因此,比特币系统中,用户的“余额”是该用户的私钥能够有效签名的所有UTXO的总和。下图展示了比特币系统中交易输入输出过程:
但是,以太坊抛弃了UTXO的方案,转而使用更简单的方法:采用状态(state)的概念存储一系列账户,每个账户都有自己的余额,以及以太坊特有的数据(代码或内部存储器)。如果交易发起方的账户余额足够支付交易费用,则交易有效,那么发起方账户会扣除相应金额,而接受账户则计入该金额。

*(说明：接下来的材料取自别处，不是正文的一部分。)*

(** An invariant of the loop over the vector. *)
Lemma wpp_vec_loop {R} (I : Z -> dstate -> Prop) n (body : Z -> D (option R)) Q s :
  0 <= n -> n < Z.of_nat VEC_FUEL -> I 0 s ->
  (forall i s, 0 <= i < n -> I i s ->
     wpp P (body i) (fun r s' => match r with Some x => Q (Some x) s' | None => I (i + 1) s' end) s) ->
  (forall s, I n s -> Q None s) ->
  wpp P (vec_loop VEC_FUEL 0 n body) Q s.
Proof.
  intros Hn Hf H0 Hb HQ.
  enough (forall fuel i s, 0 <= i <= n -> n - i < Z.of_nat fuel -> I i s -> wpp P (vec_loop fuel i n body) Q s) as Hloop
    by (apply Hloop; [lia..|done]).
  clear s H0 Hf. intros fuel. induction fuel as [|fuel IH]; intros i s Hi Hf HI; [lia|]. simpl.
  destruct (Z.ltb_spec i n).
  - apply wpp_bind. eapply wpp_conseq; [by apply Hb; [lia|]|]. intros [x|] s' Hr; [by apply wpp_ret|].
    apply IH; [lia..|done].
  - apply wpp_ret, HQ. by replace n with i by lia.
Qed.
End rules.

(** ** SYS_DEVIO *)

(** The answer is OK exactly when the access is allowed, aligned and of a known type; then
    there is one access, at that port, and no access otherwise. *)
Definition devio_done `{Ports} (m : message) (s : dstate) (r : Z) (m' : message) (s' : dstate) : Prop :=
  let io_type := Z.land (DIO_REQUEST m) _DIO_TYPEMASK in
  let size := dio_size io_type in
  let port := u16 (DIO_PORT m) in
  (r = OK <-> may_access (d_k s) size port /\ Z.land (DIO_PORT m) (size - 1) = 0 /\ dio_known io_type = true) /\
  (~ may_access (d_k s) size port -> r = EPERM) /\
  (r <> OK -> s' = s /\ m' = m) /\
  (r = OK ->
     if Z.land (DIO_REQUEST m) _DIO_DIRMASK =? _DIO_INPUT then
       let l := PIn size port :: ports s in
       s' = set_ports l s /\ m' = set_m2_l2 (i32 (port_value l mod 2 ^ (8 * size))) m
     else s' = set_ports (POut size port (DIO_VALUE m mod 2 ^ (8 * size)) :: ports s) s /\ m' = m).

(** Whether the caller may access the port; [true] when it is not checked. *)
Lemma access_checked P (checked : option Z) size port s (Q : bool -> dstate -> Prop) :
  checked_ok (d_k s) checked ->
  (forall b : bool, (b = true <-> may_access (d_k s) size port) -> Q b s) ->
  wpp P (match checked with None => ret true | Some pr => kern (io_allowed pr port (port + size - 1)) end) Q s.
Proof.
  intros Hc HQ. destruct checked as [pr|]; [|by apply wpp_ret, HQ]. destruct Hc as (_ & Hp & Hn & Hm).
  eapply wpp_kern_pure; [by apply io_allowed_exact|]. intros b Hb. apply HQ. by rewrite Hm.
Qed.

Lemma devio_wp `{Ports} P m s :
  dio_wf (d_k s) -> wpp P (do_devio m) (fun r s' => devio_done m s (fst r) (snd r) s') s.
Proof.
  intros Hwf. unfold do_devio, devio_done.
  set (ty := Z.land (DIO_REQUEST m) _DIO_TYPEMASK). set (size := dio_size ty). set (port := u16 (DIO_PORT m)).
  apply wpp_bind. eapply wpp_kern_pure; [by apply checked_priv_exact|]. intros o Ho.
  apply wpp_bind, access_checked; [done|]. intros [] Hb; cbn [negb].
  2:{ apply wpp_ret. cbn [fst snd]. split; [|done]. split; [done|]. intros [H1 _]. by apply Hb in H1. }
  assert (Hm : may_access (d_k s) size port) by by apply Hb.
  destruct (Z.eqb_spec (Z.land (DIO_PORT m) (size - 1)) 0) as [Ha|Ha]; cbn [negb];
    [|apply wpp_ret; cbn [fst snd]; naive_solver].
  destruct (dio_known ty); cbn [negb]; [|apply wpp_ret; cbn [fst snd]; naive_solver].
  destruct (_ =? _DIO_INPUT); apply wpp_bind.
  - apply wpp_io_in. intros v ->. apply wpp_ret. cbn [fst snd]. naive_solver.
  - apply wpp_io_out, wpp_ret. cbn [fst snd]. naive_solver.
Qed.

(** ** SYS_VDEVIO *)

(** The port of pair [i] of a vector, the port an output goes to, and the access. *)
Definition pair_port (io_type : Z) (b : list Z) (i : Z) : Z := number_at (pv_size io_type * i) 2 b.
Definition out_port (io_type : Z) (b : list Z) (i : Z) : Z :=
  if io_type =? _DIO_LONG then number_at (4 * i) 2 b else pair_port io_type b i.
Definition pair_access (io_type : Z) (input : bool) (b : list Z) (i : Z) : port_event :=
  let size := dio_size io_type in
  if input then PIn size (pair_port io_type b i)
  else POut size (out_port io_type b i)
         (number_at (pv_size io_type * i + pv_value io_type) (Z.to_nat size) b).

(** The accesses for the first [n] pairs, latest first. *)
Definition accesses (io_type : Z) (input : bool) (b : list Z) (n : Z) : list port_event :=
  rev (map (pair_access io_type input b) (seqZ 0 n)).

Lemma accesses_next ty input b i :
  0 <= i -> accesses ty input b (i + 1) = pair_access ty input b i :: accesses ty input b i.
Proof.
  intros Hi. unfold accesses. rewrite seqZ_app by lia. by rewrite map_app, rev_app_distr.
Qed.

Lemma u16_port off b : u16 (number_at off 2 b) = number_at off 2 b.
Proof. apply Z.mod_small. apply (number_at_range off 2 b). Qed.

Lemma value_mod off n b : number_at off n b mod 2 ^ (8 * Z.of_nat n) = number_at off n b.
Proof. apply Z.mod_small, number_at_range. Qed.

(** The types a request may have, with the layout of their pairs. *)
Definition layout (ty : Z) : Prop :=
  (ty = _DIO_LONG /\ pv_size ty = 8 /\ pv_value ty = 4 /\ dio_size ty = 4) \/
  (ty <> _DIO_LONG /\ pv_size ty = 4 /\ pv_value ty = 2 /\ (dio_size ty = 1 \/ dio_size ty = 2)).
Lemma known_layout ty : dio_known ty = true -> layout ty.
Proof.
  unfold dio_known, layout. intros [[->%Z.eqb_eq| ->%Z.eqb_eq]%orb_true_iff| ->%Z.eqb_eq]%orb_true_iff;
    vm_compute; naive_solver.
Qed.

(** Arithmetic on the offsets of a pair. *)
Ltac layout_lia Hty :=
  destruct Hty as [(_ & ?E1 & ?E2 & ?E3)|(_ & ?E1 & ?E2 & [?E3|?E3])];
  unfold VDEVIO_BUF_SIZE in *; rewrite ?E1, ?E2, ?E3 in *; lia.

Section vector.
Context `{Ports} (ty n : Z) (b0 : list Z).
Hypothesis Hty : layout ty.
Hypothesis Hn : 0 < n /\ n * pv_size ty <= VDEVIO_BUF_SIZE.

Notation unaligned := (fun w => w = "do_vdevio: unaligned port").

Lemma vec_room : n < Z.of_nat VEC_FUEL.
Proof. unfold VEC_FUEL. layout_lia Hty. Qed.

(** The permission of every pair is checked. *)
Lemma vdevio_check_wp P pr s :
  priv_slot pr -> s_nr_io_range (k_priv (d_k s) pr) <= NR_IO_RANGE -> vdevio_buf s = b0 ->
  wpp P (vdevio_check pr ty n) (fun r s' => s' = s /\ (r = None ->
    forall i, 0 <= i < n -> in_ranges (k_priv (d_k s) pr) (pair_port ty b0 i) (pair_port ty b0 i + dio_size ty - 1))) s.
Proof.
  intros Hp Hr Hb. unfold vdevio_check. pose proof vec_room as Hroom.
  apply (wpp_vec_loop _ (fun i s' => s' = s /\ forall j, 0 <= j < i ->
    in_ranges (k_priv (d_k s) pr) (pair_port ty b0 j) (pair_port ty b0 j + dio_size ty - 1)));
    [lia|done|split; [done|lia]| |naive_solver].
  intros i s' Hi [-> Hj]. apply wpp_bind, wpp_buf_get; [layout_lia Hty..|].
  rewrite Hb. fold (pair_port ty b0 i). apply wpp_bind.
  eapply wpp_kern_pure; [by apply io_allowed_exact|]. intros [] Hok; apply wpp_ret; [|done].
  split; [done|]. intros j Hj'. destruct (decide (j = i)) as [->|]; [by apply Hok|apply Hj; lia].
Qed.

(** After the accesses for the first [i] pairs: the ports of the pairs are those of the
    vector, and for output nothing in the buffer has changed. *)
Definition vec_inv (input : bool) (k : kstate) (l : list port_event) (i : Z) (s : dstate) : Prop :=
  d_k s = k /\ length (vdevio_buf s) = Z.to_nat VDEVIO_BUF_SIZE /\
  (input = false -> vdevio_buf s = b0) /\
  (forall j, 0 <= j < n -> pair_port ty (vdevio_buf s) j = pair_port ty b0 j) /\
  ports s = accesses ty input b0 i ++ l.

Lemma vdevio_one_wp input k l i s :
  0 <= i < n -> vec_inv input k l i s ->
  wpp unaligned (vdevio_one ty input i) (fun r s' => r = None /\ vec_inv input k l (i + 1) s') s.
Proof.
  intros Hi (Hk & Hl & Hout & Hp & Hports). unfold vdevio_one.
  assert (Hoff : 0 <= pv_size ty * i /\ pv_size ty * i + pv_value ty + dio_size ty <= VDEVIO_BUF_SIZE /\
    pv_size ty * i + 2 <= VDEVIO_BUF_SIZE /\ 0 < pv_value ty /\ 0 < dio_size ty <= 4 /\
    4 * i + 2 <= VDEVIO_BUF_SIZE) by layout_lia Hty.
  apply wpp_bind, wpp_buf_get; [lia..|]. fold (pair_port ty (vdevio_buf s) i). rewrite Hp by done.
  destruct (negb _); [by apply wpp_panic|]. destruct input; apply wpp_bind.
  - apply wpp_io_in. intros v _. apply wpp_bind.
    assert (Hlen : length (take (Z.to_nat (dio_size ty)) (word_bytes v)) = Z.to_nat (dio_size ty))
      by (rewrite length_take; simpl; lia).
    apply wpp_buf_put; [lia..|]. apply wpp_ret. split; [done|].
    unfold vec_inv. cbn [d_k vdevio_buf ports set_vdevio_buf set_ports].
    split_and!; [done|by rewrite stored_length by lia|done| |].
    + intros j Hj. rewrite <- (Hp j Hj). apply number_at_agree; [layout_lia Hty|].
      intros x Hx. apply stored_elsewhere; [lia..|]. rewrite Hlen.
      layout_lia Hty.
    + rewrite accesses_next by lia. rewrite Hports. cbn. unfold pair_port at 1. by rewrite u16_port.
  - specialize (Hout eq_refl). rewrite Hout in *.
    apply (wpp_conseq _ _ (fun out s' => s' = s /\ out = out_port ty b0 i)).
    { unfold out_port. destruct (ty =? _DIO_LONG); [|by apply wpp_ret].
      apply wpp_buf_get; [lia..|]. by rewrite Hout. }
    intros out s' [-> ->]. apply wpp_bind, wpp_buf_get; [lia..|].
    rewrite Hout. apply wpp_bind, wpp_io_out, wpp_ret. split; [done|].
    unfold vec_inv. cbn [d_k vdevio_buf ports set_vdevio_buf set_ports].
    split_and!; [done|by rewrite Hout|by intros _|by rewrite Hout|].
    rewrite accesses_next by lia. rewrite Hports. cbn. f_equal. f_equal.
    + unfold out_port, pair_port. by destruct (ty =? _DIO_LONG); rewrite u16_port.
    + replace (8 * dio_size ty) with (8 * Z.of_nat (Z.to_nat (dio_size ty))) by lia. apply value_mod.
Qed.

Lemma vdevio_all_wp input s :
  length (vdevio_buf s) = Z.to_nat VDEVIO_BUF_SIZE -> vdevio_buf s = b0 ->
  wpp unaligned (vec_loop VEC_FUEL 0 n (vdevio_one ty input))
    (fun _ s' => vec_inv input (d_k s) (ports s) n s') s.
Proof.
  intros Hl Hb. apply (wpp_vec_loop _ (vec_inv input (d_k s) (ports s))); [lia|apply vec_room| |
    intros i s' Hi Hv; eapply wpp_conseq; [by apply vdevio_one_wp|by intros r s'' [-> ?]]|done].
  unfold vec_inv. split_and!; [done|done|by intros _|by rewrite Hb|done].
Qed.
End vector.

Lemma user_bytes_length k e a n bs : user_bytes k e a n = Some bs -> length bs = Z.to_nat n.
Proof.
  unfold user_bytes. destruct (decide _); [|done]. destruct (_ <=? 0); [done|].
  destruct (snd _) eqn:Er; [|done]. intros [= <-]. by apply read_bytes_length.
Qed.

(** The vector decides the accesses, whatever follows it in the buffer. *)
Lemma vector_prefix ty input n bs rest :
  layout ty -> Z.of_nat (length bs) = n * pv_size ty ->
  (forall i, 0 <= i < n -> pair_port ty (bs ++ rest) i = pair_port ty bs i) /\
  accesses ty input (bs ++ rest) n = accesses ty input bs n.
Proof.
  intros Hty Hl.
  assert (Hf : forall off x, 0 <= off -> off + Z.of_nat x <= n * pv_size ty ->
    number_at off x (bs ++ rest) = number_at off x bs).
  { intros off x Ho Hx. apply number_at_agree; [done|]. intros j Hj. apply lookup_app_l. lia. }
  assert (Hp : forall i, 0 <= i < n -> pair_port ty (bs ++ rest) i = pair_port ty bs i).
  { intros i Hi. apply Hf; layout_lia Hty. }
  split; [done|]. unfold accesses. f_equal. apply map_ext_in. intros i Hi%list_elem_of_In%elem_of_seqZ.
  unfold pair_access, out_port. rewrite Hp by lia. destruct input; [done|]. f_equal.
  - destruct (ty =? _DIO_LONG); [|done]. apply Hf; layout_lia Hty.
  - apply Hf; layout_lia Hty.
Qed.

(** [lock] and [unlock] with interrupts enabled. *)
Lemma lock_unlock k :
  lock_ok k -> intr_off k = false -> lock k = Done tt (set_lock true 1 k) /\ unlock (set_lock true 1 k) = Done tt k.
Proof.
  intros [_ Hl] Hi. specialize (Hl Hi). unfold lock, unlock, bind, gets, modify. rewrite Hi, Hl. split; [done|].
  destruct k. cbn in *. by subst.
Qed.

(** What is left after a request: nothing was accessed, or the vector of the caller was,
    in order, and every pair of it names a port the caller may access. *)
Definition vdevio_done (m : message) (s : dstate) (r : Z) (s' : dstate) : Prop :=
  let io_type := Z.land (DIO_REQUEST m) _DIO_TYPEMASK in
  let input := Z.land (DIO_REQUEST m) _DIO_DIRMASK =? _DIO_INPUT in
  let n := DIO_VEC_SIZE m in
  good (d_k s) (d_k s') /\
  (r <> OK /\ ports s' = ports s \/
   exists bs, user_bytes (d_k s) (who_e (d_k s)) (u32 (DIO_VEC_ADDR m)) (n * pv_size io_type) = Some bs /\
     (forall i, 0 <= i < n -> may_access (d_k s) (dio_size io_type) (pair_port io_type bs i)) /\
     ports s' = accesses io_type input bs n ++ ports s).

(** The part after the vector has been read and its ports have been checked. *)
Lemma vdevio_perform_wp `{Ports} ty n input bytes addr m s :
  layout ty -> 0 < n -> bytes = n * pv_size ty -> bytes <= VDEVIO_BUF_SIZE ->
  ipc_inv (d_k s) -> intr_off (d_k s) = false -> length (vdevio_buf s) = Z.to_nat VDEVIO_BUF_SIZE ->
  wpp (fun w => w = "do_vdevio: unaligned port")
    (do! kern lock;
     do! vec_loop VEC_FUEL 0 n (vdevio_one ty input);
     do! kern unlock;
     if input then
       do out <- gets (fun s => take (Z.to_nat bytes) (vdevio_buf s));
       do r <- kern (data_copy_out out (who_e (d_k s)) addr false);
       ret (if negb (r =? OK) then r else OK, m)
     else ret (OK, m))
    (fun (r : Z * message) s' => good (d_k s) (d_k s') /\ ports s' = accesses ty input (vdevio_buf s) n ++ ports s) s.
Proof.
  intros Hty Hn Hb Hs Hi Hoff Hl. destruct (lock_unlock (d_k s) (ipc_lock_ok _ Hi) Hoff) as [El Eu].
  apply wpp_bind, wpp_kern. eapply wpp_done; [exact El|]. apply wpp_bind.
  eapply wpp_conseq; [apply (vdevio_all_wp ty n (vdevio_buf s)); [done|lia|done|done]|].
  intros _ s2 (Hk2 & Hl2 & _ & _ & Hp2). cbn [d_k vdevio_buf ports set_d_k] in *.
  apply wpp_bind, wpp_kern. rewrite Hk2. eapply wpp_done; [exact Eu|]. destruct input.
  - apply wpp_bind, wpp_gets, wpp_bind, wpp_kern. cbn [d_k vdevio_buf set_d_k]. apply wpp_stop.
    eapply wpx_conseq; [apply data_copy_out_good; [done| |done]|].
    + intros E%(f_equal length). rewrite length_take, Hl2 in E. cbn [length] in E.
      clear Hl2 Hp2. layout_lia Hty.
    + intros r k' G. apply wpp_ret. by split.
  - apply wpp_ret. cbn [d_k ports set_d_k]. split; [by apply good_refl|done].
Qed.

某些情况下,接受账户内有需要执行的代码,则交易会触发该代码的执行,那么账户的内部存储器可能就会发生变化,甚至可能会创建额外的信息发送给其他账户,从而导致新的交易发生。
尽管以太坊没有采用UTXO的概念,但UTXO也不乏有一些优点:
1.较高程度的隐私保护
如果用户每次交易都使用一个新的地址,那么账户之间的相互关联就很困难。这样做适用于对安全性要求高的货币系统,但对任何dapp应用来说就不合适了。因为dapp通常需要跟踪用户复杂的绑定状态,而dapp的状态并不能像货币系统中的状态那样简单地划分。
2.潜在地可扩展性
UTXO在理论上可扩展性更好。因为我们只能依靠那些金融货币拥有者来维护能够证明货币所有权的默克尔树,即使所有的人(包括数据的拥有者)都遗忘了某一数据,真正受损也只有数据的拥有者,其他人不受影响。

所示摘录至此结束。